Saved entries:
-----
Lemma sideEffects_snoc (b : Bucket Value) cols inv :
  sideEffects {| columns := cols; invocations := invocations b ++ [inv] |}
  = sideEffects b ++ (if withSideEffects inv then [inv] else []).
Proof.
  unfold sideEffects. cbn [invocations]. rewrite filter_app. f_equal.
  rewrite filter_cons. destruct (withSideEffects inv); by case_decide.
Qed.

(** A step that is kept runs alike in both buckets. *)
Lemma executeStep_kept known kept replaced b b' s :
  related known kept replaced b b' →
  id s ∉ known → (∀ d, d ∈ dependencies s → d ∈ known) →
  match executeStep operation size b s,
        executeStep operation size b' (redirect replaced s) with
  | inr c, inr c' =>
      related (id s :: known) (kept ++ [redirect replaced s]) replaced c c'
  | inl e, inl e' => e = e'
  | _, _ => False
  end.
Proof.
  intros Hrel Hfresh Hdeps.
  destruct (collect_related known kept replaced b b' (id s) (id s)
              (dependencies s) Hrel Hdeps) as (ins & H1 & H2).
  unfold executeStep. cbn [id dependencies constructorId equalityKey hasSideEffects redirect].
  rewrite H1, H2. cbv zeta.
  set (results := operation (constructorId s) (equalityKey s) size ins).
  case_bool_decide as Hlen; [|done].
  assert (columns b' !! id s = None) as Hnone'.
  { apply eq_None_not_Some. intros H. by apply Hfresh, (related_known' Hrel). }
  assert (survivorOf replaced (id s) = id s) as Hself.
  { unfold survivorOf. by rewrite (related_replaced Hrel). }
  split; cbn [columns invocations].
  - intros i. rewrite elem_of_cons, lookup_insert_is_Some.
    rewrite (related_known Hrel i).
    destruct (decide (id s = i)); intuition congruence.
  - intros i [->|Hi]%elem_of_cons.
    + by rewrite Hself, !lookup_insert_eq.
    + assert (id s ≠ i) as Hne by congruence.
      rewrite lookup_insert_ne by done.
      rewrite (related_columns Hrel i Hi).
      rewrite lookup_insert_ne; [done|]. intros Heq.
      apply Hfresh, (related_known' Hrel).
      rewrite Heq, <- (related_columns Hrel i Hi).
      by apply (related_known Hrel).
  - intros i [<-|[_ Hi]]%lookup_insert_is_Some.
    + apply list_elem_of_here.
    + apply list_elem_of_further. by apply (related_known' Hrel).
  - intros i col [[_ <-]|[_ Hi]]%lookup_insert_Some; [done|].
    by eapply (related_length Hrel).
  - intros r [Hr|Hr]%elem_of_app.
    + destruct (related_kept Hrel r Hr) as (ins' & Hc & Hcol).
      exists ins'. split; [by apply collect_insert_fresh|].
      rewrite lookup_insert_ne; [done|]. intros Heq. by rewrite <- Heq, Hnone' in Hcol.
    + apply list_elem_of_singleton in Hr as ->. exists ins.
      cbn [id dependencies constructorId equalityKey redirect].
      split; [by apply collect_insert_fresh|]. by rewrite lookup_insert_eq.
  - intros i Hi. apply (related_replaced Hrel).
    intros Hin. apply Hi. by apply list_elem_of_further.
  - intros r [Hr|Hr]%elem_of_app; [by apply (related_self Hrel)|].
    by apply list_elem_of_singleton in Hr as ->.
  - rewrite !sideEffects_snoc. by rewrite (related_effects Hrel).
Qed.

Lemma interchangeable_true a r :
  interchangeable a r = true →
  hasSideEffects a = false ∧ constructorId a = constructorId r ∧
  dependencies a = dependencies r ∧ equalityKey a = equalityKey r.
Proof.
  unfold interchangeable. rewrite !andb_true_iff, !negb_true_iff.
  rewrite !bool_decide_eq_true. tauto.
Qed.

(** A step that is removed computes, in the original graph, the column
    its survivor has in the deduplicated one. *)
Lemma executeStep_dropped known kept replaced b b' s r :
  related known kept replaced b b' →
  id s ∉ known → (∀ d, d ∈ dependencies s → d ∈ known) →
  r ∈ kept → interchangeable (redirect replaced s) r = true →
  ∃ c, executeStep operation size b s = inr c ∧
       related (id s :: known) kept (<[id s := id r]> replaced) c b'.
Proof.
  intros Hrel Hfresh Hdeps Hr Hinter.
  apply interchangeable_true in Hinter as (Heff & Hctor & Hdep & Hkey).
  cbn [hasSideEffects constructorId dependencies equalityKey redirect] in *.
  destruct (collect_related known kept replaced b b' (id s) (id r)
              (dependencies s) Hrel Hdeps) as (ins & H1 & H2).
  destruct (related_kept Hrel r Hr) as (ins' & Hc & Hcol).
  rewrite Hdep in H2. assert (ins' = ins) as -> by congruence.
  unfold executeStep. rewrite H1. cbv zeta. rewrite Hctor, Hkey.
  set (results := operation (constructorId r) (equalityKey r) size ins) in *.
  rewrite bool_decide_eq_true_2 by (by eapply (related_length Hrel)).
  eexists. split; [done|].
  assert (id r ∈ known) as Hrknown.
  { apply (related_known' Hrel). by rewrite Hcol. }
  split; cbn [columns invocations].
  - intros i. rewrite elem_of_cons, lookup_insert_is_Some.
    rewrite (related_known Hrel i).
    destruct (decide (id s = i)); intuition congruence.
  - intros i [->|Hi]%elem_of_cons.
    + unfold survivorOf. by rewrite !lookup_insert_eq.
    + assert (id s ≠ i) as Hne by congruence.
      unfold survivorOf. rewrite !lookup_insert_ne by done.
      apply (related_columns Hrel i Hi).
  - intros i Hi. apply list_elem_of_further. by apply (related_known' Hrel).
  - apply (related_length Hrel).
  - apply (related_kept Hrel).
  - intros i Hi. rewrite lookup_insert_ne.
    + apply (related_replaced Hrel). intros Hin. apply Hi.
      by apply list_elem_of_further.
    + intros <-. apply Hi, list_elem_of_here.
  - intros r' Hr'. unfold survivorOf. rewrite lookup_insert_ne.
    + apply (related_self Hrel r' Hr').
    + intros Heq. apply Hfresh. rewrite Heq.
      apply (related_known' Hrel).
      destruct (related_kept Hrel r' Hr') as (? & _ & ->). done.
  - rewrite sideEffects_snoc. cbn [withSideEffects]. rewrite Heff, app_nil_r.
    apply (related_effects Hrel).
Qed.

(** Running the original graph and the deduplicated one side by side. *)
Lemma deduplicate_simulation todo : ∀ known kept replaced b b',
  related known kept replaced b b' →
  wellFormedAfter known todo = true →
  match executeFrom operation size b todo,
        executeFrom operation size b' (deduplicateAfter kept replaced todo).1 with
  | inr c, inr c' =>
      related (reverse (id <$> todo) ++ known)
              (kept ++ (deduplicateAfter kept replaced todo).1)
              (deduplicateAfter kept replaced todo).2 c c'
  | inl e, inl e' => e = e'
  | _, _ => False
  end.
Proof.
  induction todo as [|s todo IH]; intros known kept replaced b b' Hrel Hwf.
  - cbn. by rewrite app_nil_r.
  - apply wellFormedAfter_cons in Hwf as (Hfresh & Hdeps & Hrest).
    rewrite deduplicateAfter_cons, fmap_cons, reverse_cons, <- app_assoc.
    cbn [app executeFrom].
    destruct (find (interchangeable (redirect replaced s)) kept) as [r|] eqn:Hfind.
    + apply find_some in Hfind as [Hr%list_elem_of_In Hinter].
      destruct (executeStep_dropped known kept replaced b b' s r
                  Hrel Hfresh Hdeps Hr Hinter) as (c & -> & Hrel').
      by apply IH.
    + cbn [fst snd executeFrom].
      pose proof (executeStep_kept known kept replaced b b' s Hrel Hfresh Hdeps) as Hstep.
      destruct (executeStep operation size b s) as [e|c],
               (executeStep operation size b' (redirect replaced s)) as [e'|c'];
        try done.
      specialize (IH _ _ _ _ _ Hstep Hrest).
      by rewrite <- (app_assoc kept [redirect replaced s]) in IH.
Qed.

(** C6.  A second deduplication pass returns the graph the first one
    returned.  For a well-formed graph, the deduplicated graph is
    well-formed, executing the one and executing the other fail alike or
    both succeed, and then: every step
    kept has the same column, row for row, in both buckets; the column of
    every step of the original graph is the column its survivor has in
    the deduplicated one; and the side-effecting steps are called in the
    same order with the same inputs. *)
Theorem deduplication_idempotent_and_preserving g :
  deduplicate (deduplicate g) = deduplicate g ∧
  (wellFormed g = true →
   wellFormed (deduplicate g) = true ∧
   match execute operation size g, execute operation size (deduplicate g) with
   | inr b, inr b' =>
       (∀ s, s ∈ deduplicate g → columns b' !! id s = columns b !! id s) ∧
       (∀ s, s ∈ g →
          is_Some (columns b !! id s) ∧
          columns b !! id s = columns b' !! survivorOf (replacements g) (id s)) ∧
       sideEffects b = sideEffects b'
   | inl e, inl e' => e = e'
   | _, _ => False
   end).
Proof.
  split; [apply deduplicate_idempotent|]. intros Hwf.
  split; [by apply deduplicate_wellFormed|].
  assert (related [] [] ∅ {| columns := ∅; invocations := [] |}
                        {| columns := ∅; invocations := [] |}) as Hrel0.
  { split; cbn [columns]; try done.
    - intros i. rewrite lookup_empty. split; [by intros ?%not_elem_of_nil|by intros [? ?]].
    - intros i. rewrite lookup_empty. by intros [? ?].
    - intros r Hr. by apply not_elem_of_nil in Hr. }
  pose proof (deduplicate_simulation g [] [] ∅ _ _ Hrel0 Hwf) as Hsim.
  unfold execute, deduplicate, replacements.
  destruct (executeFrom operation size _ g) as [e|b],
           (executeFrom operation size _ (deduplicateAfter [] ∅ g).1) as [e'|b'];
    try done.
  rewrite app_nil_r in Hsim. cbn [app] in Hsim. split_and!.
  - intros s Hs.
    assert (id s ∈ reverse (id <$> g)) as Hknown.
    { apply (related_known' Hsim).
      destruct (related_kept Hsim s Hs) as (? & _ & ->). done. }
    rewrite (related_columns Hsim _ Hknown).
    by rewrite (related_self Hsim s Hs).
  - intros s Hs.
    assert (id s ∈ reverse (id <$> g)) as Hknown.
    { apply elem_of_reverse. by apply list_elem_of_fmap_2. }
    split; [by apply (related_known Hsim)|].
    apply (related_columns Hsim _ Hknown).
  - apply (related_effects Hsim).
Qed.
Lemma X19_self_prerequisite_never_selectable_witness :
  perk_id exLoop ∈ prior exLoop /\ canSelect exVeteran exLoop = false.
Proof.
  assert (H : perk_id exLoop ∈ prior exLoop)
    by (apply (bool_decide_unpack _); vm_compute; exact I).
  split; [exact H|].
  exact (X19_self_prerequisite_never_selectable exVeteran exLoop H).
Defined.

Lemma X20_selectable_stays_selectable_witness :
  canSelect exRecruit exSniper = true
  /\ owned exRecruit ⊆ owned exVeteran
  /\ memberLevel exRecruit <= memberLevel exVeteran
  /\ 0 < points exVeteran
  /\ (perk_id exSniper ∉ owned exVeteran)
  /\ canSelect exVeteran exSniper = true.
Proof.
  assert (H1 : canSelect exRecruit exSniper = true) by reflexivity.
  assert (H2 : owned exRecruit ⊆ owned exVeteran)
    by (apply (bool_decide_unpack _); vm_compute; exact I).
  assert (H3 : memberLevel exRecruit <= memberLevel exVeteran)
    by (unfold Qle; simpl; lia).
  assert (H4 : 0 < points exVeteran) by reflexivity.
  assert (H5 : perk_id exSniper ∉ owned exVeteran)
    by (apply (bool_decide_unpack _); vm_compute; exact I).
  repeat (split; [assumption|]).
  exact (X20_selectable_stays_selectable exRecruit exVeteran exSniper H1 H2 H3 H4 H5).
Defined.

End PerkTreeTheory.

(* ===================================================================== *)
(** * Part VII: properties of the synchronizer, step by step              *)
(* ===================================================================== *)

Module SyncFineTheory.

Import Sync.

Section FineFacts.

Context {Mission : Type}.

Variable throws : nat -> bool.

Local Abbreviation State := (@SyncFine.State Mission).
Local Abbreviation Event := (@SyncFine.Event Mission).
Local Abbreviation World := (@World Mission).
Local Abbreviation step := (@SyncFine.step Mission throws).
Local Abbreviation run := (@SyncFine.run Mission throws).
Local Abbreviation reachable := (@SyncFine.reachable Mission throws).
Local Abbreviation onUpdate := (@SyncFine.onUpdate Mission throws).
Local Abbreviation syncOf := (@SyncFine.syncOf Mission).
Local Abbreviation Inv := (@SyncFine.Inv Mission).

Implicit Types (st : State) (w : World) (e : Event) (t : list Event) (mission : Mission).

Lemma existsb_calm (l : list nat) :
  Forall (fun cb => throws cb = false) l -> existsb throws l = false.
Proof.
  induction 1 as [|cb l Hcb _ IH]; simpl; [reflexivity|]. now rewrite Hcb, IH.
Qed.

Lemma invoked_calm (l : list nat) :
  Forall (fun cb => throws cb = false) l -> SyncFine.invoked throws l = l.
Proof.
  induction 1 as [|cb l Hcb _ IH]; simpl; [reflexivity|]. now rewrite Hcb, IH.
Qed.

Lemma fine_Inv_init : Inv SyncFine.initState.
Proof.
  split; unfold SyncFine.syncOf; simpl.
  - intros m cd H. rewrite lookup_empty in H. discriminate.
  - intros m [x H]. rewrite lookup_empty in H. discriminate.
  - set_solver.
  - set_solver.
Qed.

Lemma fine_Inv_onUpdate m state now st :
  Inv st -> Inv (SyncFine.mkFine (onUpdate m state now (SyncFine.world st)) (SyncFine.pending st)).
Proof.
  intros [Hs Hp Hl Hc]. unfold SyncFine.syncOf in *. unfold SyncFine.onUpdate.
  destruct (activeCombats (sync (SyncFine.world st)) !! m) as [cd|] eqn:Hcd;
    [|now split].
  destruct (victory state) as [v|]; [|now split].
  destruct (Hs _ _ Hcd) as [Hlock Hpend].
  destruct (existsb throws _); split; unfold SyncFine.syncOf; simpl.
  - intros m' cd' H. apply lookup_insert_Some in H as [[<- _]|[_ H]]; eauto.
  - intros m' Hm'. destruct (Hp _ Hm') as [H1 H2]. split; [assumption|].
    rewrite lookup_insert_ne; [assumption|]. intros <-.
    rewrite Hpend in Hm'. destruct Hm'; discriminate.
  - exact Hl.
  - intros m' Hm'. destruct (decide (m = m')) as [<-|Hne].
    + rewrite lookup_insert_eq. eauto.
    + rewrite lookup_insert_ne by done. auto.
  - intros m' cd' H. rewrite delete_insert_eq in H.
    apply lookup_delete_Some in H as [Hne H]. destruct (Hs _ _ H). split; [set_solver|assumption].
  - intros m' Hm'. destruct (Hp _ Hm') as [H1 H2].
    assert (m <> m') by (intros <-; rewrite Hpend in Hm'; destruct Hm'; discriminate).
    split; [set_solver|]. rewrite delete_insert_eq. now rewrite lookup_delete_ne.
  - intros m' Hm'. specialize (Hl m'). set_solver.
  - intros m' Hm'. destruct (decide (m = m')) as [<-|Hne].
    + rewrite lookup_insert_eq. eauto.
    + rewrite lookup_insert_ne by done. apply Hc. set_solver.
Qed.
-----
Required action ▸ Return only those lines of the records that contain the string "exLoop".

Final answer ▸
  perk_id exLoop ∈ prior exLoop /\ canSelect exVeteran exLoop = false.
  assert (H : perk_id exLoop ∈ prior exLoop)
  exact (X19_self_prerequisite_never_selectable exVeteran exLoop H).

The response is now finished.